### DATA UNDER STUDY
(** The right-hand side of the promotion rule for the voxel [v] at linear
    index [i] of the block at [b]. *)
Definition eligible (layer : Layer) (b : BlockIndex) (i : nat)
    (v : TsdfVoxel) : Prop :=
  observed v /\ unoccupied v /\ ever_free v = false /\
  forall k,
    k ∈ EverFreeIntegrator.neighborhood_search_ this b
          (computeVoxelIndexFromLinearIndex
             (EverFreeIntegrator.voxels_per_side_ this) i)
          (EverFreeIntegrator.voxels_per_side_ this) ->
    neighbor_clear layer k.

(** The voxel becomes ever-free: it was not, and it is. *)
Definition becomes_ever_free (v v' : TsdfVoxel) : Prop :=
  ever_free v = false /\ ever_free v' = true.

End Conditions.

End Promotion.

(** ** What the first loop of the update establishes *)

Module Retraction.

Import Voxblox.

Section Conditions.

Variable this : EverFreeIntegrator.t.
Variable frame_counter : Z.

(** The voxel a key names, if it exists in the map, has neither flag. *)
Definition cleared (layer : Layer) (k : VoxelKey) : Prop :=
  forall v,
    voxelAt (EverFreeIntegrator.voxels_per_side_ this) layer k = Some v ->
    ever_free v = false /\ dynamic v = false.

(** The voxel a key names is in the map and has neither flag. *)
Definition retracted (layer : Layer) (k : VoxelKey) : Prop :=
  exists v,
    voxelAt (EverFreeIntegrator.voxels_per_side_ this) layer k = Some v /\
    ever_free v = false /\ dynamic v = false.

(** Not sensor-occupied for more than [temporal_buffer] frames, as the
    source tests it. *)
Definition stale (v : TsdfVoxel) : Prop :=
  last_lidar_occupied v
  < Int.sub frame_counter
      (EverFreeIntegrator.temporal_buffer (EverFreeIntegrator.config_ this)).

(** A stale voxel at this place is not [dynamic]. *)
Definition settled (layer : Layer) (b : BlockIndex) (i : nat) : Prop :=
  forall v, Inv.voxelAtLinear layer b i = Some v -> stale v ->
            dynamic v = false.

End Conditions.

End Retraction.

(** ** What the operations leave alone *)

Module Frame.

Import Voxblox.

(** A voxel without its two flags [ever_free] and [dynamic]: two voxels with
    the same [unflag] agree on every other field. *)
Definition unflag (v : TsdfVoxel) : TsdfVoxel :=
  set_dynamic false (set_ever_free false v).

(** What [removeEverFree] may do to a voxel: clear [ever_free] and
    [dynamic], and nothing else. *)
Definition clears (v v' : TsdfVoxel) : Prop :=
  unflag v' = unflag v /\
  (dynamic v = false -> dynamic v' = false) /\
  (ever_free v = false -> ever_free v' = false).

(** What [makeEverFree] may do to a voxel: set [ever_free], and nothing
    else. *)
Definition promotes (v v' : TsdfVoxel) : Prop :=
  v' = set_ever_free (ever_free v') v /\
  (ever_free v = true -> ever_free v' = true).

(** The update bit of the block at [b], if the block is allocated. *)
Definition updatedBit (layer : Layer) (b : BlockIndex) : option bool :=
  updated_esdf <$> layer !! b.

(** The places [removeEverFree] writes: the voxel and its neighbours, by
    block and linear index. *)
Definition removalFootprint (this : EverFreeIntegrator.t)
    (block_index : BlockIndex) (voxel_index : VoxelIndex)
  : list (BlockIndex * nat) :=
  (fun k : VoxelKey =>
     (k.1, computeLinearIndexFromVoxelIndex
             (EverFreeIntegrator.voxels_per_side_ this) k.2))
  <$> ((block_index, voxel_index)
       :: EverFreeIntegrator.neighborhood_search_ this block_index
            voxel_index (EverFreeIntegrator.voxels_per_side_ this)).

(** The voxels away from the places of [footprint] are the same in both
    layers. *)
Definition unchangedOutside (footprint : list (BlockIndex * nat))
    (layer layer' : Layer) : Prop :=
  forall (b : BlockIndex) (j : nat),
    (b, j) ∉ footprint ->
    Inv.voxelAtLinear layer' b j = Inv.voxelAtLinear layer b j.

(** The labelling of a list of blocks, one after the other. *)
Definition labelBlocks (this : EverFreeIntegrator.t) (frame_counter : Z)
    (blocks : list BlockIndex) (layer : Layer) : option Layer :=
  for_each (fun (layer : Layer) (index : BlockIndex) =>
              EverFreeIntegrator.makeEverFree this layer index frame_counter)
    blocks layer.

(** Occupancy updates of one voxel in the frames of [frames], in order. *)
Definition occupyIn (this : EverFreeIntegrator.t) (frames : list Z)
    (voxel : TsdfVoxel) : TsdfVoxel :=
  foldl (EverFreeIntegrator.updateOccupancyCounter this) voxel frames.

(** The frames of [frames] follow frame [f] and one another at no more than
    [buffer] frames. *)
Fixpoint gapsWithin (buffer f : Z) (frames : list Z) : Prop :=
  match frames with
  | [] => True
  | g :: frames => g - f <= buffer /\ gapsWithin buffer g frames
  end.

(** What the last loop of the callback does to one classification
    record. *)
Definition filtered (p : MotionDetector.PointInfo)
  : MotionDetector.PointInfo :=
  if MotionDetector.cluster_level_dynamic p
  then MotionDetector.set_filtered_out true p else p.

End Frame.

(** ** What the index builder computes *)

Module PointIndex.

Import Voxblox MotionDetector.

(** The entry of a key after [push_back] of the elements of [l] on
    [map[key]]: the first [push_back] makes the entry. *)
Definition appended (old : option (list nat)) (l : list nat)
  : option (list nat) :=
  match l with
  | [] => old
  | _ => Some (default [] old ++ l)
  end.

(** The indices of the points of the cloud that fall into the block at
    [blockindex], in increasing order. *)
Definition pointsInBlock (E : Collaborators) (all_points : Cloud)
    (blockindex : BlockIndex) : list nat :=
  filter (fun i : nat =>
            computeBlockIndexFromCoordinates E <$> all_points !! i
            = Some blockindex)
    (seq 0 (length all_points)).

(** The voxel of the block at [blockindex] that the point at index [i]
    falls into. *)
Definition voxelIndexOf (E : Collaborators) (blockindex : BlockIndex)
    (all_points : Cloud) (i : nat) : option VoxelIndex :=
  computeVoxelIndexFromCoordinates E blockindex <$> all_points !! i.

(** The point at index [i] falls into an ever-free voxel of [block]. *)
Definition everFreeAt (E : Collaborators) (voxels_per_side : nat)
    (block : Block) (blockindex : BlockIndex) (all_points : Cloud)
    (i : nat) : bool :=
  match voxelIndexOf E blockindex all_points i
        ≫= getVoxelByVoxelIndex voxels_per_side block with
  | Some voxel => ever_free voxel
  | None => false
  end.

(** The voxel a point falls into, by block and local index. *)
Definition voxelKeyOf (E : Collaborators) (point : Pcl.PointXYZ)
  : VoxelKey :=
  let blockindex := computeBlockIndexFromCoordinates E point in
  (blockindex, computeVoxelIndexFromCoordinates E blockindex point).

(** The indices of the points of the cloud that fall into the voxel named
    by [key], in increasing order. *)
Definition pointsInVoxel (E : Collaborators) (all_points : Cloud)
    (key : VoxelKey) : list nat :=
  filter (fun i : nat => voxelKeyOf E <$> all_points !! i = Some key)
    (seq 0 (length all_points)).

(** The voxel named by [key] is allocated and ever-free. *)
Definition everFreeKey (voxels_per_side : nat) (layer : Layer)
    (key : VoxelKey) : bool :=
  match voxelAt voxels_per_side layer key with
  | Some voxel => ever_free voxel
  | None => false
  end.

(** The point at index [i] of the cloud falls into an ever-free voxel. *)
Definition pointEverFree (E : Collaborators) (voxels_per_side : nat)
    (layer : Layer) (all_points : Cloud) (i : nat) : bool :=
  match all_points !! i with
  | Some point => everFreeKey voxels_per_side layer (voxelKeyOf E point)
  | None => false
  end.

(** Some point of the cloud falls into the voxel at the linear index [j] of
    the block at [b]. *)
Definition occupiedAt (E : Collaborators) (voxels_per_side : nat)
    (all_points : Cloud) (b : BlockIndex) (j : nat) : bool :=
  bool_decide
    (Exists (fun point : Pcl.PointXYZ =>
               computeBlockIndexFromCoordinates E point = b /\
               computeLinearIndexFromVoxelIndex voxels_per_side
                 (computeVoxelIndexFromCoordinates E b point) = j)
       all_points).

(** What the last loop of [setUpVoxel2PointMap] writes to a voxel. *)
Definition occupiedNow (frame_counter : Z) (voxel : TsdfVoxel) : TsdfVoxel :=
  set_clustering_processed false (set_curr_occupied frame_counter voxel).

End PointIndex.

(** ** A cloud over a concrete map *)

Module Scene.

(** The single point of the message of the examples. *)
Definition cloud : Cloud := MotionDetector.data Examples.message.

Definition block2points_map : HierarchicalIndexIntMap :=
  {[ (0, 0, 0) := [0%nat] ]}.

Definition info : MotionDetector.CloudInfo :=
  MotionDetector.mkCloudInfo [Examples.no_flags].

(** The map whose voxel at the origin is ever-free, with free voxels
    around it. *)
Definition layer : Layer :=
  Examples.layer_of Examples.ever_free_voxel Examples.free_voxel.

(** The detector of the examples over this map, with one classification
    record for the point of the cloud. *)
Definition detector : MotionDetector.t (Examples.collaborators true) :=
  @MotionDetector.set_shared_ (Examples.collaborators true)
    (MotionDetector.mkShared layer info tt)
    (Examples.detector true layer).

### WHAT IS BEING ASKED
Within the entries above, count each line holding the string "nothing". Give only the result.

### THE COMPLETED TASK
2